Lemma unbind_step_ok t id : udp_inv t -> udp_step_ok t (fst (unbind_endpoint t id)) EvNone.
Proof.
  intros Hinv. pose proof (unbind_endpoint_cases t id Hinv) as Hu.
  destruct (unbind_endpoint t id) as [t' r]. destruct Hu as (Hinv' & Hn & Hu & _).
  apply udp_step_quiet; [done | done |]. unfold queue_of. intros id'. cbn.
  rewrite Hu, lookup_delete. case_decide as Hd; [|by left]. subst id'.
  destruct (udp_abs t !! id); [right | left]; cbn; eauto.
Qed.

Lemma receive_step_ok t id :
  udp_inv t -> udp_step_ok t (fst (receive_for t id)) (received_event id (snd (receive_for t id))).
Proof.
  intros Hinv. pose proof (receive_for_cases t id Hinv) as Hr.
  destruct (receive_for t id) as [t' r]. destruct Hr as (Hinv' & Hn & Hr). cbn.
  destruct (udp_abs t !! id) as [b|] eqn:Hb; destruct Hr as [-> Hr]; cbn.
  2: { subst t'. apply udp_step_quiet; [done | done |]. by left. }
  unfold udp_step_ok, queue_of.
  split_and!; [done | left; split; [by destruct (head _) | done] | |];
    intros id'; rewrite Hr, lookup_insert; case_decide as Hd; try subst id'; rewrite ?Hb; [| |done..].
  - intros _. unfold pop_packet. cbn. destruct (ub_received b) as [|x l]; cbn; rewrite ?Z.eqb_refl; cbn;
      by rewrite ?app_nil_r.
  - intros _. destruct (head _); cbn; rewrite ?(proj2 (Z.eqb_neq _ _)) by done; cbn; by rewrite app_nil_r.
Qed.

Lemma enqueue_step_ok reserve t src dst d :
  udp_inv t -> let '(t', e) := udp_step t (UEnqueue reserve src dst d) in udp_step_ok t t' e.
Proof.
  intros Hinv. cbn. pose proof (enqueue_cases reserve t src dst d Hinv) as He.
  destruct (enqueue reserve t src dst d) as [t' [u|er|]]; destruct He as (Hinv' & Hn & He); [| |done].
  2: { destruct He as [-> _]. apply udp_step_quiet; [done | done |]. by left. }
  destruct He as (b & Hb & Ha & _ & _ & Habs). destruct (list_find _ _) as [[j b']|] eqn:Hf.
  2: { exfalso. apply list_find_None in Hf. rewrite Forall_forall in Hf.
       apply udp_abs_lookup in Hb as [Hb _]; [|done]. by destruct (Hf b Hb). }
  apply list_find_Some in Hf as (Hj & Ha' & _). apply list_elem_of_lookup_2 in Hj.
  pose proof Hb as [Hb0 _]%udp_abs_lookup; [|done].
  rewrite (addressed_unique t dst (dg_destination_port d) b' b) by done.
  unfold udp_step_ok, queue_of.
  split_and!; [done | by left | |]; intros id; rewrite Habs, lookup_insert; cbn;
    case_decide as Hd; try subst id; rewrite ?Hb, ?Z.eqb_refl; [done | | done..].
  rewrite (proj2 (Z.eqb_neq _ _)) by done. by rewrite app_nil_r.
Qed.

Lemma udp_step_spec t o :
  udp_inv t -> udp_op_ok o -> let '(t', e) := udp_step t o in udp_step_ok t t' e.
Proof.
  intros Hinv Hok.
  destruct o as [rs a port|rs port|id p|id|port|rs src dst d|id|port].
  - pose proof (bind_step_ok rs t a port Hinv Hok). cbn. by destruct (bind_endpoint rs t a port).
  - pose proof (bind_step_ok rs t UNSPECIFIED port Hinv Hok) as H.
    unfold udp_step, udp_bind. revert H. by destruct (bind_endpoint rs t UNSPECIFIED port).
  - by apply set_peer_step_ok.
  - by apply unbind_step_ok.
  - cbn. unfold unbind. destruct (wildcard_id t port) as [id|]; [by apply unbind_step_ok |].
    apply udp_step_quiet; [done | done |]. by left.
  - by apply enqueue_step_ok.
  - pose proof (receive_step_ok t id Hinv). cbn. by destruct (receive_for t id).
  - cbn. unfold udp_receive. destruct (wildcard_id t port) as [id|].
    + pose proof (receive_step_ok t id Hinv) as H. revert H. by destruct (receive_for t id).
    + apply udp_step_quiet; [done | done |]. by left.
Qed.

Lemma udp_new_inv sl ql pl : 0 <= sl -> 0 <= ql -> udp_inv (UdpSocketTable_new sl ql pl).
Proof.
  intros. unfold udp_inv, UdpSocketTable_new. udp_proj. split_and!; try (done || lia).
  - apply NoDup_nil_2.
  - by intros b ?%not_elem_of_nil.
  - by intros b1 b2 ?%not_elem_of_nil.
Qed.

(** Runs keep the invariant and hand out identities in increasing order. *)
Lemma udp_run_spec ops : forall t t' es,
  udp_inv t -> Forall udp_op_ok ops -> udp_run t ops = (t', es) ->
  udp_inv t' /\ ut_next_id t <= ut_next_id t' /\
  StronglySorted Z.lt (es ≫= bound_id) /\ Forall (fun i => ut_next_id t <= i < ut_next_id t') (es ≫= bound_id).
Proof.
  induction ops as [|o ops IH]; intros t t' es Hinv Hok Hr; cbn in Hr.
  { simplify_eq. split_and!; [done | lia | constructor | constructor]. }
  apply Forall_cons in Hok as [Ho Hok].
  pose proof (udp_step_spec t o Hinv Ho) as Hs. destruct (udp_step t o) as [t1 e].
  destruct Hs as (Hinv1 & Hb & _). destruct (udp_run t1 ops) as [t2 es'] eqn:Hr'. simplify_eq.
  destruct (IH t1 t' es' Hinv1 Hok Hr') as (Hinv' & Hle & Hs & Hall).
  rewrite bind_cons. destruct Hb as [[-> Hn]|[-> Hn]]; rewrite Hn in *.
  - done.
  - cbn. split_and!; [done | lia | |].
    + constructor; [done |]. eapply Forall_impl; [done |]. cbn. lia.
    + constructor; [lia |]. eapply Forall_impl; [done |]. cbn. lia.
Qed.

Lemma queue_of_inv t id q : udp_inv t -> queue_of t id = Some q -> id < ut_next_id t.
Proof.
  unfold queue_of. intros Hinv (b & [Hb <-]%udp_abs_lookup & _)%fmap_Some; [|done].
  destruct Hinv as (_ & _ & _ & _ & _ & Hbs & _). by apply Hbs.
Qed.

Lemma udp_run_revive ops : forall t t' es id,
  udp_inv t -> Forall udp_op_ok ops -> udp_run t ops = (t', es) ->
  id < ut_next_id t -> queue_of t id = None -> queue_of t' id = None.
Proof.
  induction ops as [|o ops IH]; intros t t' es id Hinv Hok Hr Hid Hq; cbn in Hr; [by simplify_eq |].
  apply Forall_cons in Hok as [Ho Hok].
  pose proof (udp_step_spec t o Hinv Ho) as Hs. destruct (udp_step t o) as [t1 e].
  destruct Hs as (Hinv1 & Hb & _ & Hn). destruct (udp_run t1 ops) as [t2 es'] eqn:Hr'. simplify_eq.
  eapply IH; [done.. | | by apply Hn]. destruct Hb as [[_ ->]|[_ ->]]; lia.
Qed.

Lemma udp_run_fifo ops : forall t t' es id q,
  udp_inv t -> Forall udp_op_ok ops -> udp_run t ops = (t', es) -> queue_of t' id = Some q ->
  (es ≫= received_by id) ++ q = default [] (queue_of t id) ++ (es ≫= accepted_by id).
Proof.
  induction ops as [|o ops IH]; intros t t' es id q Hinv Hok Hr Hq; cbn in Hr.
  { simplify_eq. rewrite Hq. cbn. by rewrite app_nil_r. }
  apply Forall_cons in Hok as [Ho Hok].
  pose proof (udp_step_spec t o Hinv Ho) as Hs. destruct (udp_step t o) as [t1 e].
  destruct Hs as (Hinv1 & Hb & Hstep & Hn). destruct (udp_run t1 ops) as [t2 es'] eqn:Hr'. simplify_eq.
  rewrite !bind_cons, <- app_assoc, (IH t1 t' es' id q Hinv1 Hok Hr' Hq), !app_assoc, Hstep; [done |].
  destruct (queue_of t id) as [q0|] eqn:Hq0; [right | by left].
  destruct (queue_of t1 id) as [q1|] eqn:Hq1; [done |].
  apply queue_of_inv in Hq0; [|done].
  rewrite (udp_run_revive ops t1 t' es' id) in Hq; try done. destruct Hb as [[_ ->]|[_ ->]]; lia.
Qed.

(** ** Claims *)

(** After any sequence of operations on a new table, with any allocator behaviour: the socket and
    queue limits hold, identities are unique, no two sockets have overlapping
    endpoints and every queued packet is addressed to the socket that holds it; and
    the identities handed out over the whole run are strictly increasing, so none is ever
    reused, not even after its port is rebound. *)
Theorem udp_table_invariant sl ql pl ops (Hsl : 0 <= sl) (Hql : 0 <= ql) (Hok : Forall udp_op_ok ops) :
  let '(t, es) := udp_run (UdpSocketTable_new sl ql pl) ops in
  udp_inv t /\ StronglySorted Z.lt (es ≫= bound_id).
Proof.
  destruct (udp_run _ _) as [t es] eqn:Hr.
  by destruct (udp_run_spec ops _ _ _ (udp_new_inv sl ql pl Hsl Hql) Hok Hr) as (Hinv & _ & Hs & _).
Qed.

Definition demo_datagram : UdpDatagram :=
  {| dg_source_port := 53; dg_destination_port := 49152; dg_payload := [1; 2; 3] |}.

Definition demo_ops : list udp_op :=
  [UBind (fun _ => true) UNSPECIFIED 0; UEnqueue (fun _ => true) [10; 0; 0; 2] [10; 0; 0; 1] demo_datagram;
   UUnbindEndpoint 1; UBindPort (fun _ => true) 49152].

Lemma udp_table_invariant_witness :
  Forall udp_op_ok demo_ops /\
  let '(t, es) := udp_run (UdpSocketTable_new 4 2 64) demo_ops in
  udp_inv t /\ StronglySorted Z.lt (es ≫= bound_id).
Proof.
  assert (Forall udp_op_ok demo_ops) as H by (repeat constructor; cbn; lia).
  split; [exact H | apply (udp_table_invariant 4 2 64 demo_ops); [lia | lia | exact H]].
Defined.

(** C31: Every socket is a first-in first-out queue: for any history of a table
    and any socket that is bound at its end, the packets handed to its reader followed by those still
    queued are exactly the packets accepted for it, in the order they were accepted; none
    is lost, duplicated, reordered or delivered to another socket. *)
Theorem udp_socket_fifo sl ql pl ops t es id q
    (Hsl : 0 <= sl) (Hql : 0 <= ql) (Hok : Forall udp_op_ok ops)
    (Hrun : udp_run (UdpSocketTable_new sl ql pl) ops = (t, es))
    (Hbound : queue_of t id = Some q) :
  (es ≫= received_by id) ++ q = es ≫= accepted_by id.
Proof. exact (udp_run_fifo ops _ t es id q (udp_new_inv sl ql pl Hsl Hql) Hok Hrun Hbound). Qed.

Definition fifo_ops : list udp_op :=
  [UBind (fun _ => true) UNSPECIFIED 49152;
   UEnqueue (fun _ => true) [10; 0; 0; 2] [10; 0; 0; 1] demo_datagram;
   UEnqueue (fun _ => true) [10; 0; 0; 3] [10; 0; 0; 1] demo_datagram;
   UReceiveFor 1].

==

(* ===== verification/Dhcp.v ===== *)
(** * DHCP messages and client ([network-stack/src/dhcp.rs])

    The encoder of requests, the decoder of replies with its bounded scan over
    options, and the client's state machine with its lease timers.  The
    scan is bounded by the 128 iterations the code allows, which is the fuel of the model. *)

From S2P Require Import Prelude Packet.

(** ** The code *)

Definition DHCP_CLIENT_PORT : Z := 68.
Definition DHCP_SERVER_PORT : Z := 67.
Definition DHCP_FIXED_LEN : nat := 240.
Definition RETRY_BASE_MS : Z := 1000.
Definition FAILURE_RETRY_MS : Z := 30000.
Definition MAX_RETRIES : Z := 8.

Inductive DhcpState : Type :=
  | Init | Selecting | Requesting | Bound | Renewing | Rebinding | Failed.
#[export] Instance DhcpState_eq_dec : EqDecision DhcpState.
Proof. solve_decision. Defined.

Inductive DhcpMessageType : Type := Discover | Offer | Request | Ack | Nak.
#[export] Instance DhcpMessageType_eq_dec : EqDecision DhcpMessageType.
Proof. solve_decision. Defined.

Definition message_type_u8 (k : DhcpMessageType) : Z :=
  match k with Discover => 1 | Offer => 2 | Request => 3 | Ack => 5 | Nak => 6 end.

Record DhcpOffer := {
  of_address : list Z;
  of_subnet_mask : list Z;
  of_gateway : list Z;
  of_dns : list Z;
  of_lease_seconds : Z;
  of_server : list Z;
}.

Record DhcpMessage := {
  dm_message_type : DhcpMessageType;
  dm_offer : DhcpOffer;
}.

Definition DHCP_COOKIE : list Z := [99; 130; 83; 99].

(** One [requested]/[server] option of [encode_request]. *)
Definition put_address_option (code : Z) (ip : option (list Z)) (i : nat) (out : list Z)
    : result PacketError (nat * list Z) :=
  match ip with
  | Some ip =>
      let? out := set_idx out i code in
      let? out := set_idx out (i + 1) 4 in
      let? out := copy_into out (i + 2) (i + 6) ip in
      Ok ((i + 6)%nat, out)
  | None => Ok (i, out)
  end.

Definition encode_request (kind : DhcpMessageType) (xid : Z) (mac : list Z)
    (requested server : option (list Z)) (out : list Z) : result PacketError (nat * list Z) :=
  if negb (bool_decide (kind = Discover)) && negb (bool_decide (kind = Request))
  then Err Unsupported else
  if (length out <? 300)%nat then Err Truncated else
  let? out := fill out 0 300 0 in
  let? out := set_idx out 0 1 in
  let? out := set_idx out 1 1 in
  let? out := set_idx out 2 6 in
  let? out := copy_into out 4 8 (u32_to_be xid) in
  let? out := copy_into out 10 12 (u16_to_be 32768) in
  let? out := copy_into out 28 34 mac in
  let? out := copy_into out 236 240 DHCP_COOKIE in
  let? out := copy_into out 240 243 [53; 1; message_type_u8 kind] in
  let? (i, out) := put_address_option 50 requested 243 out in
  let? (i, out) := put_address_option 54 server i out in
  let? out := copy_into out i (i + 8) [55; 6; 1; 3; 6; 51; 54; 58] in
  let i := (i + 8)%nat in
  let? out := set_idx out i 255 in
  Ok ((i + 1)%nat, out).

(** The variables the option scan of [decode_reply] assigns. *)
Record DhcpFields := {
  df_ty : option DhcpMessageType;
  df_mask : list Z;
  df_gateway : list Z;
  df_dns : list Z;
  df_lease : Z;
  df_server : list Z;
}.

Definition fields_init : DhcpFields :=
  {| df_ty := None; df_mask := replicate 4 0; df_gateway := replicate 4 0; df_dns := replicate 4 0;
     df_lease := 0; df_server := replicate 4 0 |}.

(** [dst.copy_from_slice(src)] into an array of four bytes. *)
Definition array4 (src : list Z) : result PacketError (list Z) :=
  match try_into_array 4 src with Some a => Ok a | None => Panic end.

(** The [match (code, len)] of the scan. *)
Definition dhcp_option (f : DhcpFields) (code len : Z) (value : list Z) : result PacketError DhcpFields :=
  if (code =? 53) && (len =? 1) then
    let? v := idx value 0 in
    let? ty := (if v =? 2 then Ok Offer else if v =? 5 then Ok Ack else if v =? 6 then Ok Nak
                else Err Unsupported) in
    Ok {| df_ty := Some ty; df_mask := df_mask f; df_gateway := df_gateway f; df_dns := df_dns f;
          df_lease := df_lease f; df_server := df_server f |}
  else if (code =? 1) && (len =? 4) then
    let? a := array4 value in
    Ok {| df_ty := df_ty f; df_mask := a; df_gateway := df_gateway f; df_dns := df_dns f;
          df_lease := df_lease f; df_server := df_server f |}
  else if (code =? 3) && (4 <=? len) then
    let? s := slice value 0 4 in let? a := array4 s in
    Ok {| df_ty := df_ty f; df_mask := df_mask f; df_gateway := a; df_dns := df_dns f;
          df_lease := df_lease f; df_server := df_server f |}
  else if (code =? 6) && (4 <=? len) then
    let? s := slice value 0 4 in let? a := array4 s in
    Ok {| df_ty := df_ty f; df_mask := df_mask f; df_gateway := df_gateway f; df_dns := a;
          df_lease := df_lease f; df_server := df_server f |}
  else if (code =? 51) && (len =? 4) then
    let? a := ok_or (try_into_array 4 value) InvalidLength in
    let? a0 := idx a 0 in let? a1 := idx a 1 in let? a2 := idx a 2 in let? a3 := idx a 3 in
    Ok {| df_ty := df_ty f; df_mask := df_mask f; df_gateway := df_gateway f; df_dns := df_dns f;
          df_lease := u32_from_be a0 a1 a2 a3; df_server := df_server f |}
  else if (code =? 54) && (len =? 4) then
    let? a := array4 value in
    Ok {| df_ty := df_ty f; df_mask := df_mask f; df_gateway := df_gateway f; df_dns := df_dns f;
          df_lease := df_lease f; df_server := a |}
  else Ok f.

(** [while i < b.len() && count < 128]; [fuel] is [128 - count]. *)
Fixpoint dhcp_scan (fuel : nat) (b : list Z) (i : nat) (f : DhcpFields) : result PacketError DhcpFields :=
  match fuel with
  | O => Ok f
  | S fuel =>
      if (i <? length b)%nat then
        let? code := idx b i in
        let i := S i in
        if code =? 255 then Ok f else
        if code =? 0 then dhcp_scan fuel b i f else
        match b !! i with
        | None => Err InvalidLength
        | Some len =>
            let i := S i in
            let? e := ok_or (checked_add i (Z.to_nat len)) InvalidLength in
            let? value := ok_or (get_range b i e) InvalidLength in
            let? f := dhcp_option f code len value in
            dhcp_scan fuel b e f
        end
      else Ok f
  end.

--

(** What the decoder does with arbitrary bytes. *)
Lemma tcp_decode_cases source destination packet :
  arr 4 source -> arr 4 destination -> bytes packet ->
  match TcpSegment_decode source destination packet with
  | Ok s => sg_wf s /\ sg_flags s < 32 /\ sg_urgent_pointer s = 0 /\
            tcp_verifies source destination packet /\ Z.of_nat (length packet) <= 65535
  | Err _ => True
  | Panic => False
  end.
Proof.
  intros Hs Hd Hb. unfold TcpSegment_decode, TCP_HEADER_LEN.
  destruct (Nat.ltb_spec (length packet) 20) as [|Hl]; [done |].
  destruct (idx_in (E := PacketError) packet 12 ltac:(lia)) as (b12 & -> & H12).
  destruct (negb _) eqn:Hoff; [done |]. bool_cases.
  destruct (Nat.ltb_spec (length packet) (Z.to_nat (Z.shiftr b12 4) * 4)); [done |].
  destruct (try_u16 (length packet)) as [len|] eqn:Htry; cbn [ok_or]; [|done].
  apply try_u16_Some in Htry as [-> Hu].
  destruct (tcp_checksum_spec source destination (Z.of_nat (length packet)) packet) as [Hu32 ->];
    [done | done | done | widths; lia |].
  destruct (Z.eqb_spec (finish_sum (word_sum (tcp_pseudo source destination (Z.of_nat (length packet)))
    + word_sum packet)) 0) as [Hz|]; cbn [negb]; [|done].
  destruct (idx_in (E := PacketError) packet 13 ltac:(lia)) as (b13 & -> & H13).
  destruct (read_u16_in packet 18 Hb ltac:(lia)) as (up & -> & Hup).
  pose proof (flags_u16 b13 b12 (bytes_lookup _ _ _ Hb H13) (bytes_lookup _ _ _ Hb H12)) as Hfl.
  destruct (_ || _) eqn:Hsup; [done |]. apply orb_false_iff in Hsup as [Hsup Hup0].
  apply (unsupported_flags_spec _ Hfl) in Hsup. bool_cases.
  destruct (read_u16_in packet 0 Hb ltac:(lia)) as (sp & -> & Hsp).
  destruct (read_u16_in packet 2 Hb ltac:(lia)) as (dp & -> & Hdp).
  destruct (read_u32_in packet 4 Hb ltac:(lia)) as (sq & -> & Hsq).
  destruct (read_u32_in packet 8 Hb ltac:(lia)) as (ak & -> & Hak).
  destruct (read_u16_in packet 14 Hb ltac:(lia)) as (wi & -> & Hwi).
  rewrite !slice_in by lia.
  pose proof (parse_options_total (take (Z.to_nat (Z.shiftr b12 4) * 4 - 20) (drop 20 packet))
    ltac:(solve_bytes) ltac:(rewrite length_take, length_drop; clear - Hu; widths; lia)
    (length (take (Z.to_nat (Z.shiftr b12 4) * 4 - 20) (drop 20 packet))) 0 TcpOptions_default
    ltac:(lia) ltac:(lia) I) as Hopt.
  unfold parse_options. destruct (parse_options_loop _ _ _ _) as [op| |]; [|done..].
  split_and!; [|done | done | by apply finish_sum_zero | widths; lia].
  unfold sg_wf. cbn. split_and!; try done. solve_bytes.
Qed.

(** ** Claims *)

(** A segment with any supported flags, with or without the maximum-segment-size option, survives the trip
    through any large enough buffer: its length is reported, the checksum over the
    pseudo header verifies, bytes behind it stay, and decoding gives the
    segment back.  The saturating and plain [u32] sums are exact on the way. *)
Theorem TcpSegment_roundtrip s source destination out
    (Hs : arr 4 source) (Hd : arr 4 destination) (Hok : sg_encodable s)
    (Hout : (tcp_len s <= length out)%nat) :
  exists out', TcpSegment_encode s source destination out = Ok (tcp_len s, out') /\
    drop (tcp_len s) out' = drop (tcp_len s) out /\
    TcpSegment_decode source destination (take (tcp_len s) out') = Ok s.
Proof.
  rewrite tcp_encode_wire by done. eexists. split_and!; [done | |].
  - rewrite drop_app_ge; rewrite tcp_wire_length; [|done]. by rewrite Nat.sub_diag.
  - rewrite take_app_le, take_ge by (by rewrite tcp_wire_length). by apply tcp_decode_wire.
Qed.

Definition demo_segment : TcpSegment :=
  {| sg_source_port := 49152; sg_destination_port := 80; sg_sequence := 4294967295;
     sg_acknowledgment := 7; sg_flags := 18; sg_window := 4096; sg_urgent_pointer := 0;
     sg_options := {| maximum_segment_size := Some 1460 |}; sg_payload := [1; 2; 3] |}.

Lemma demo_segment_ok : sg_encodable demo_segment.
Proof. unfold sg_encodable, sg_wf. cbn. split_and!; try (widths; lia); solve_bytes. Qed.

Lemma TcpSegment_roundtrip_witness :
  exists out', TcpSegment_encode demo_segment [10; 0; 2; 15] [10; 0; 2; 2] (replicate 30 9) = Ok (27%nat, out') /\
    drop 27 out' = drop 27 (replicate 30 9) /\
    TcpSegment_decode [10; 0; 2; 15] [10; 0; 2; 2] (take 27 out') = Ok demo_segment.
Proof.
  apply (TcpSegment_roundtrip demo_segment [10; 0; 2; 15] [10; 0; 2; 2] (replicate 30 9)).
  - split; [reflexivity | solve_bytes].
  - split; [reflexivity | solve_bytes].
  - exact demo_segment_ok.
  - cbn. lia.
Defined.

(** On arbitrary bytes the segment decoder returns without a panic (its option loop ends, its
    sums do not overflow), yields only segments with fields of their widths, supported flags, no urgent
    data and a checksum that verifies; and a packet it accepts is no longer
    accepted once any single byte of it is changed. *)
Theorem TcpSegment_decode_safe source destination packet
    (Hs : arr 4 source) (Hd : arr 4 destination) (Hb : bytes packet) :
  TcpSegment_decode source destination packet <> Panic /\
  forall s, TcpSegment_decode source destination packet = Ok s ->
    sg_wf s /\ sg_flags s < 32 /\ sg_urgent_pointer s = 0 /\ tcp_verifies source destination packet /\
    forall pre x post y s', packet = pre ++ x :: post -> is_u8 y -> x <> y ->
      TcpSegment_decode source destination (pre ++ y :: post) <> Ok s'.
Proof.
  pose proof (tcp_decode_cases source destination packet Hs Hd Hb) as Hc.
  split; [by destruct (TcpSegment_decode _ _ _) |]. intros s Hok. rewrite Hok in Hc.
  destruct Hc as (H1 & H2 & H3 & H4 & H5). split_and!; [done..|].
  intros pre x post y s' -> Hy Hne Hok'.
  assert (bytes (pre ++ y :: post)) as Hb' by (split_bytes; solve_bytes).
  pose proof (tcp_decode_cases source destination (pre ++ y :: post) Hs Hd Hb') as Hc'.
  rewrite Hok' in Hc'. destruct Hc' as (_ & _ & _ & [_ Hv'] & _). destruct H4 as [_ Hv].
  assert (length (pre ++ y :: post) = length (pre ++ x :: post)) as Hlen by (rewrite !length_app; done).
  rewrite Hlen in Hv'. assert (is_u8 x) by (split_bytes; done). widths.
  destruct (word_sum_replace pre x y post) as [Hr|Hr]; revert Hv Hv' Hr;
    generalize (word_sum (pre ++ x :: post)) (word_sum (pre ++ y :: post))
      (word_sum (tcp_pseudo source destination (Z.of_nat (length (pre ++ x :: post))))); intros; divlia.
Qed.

WHAT TO DO: Within the listing, how many lines hold the string "Instance"? Answer with the number alone.

EXERCISE RESPONSE: 2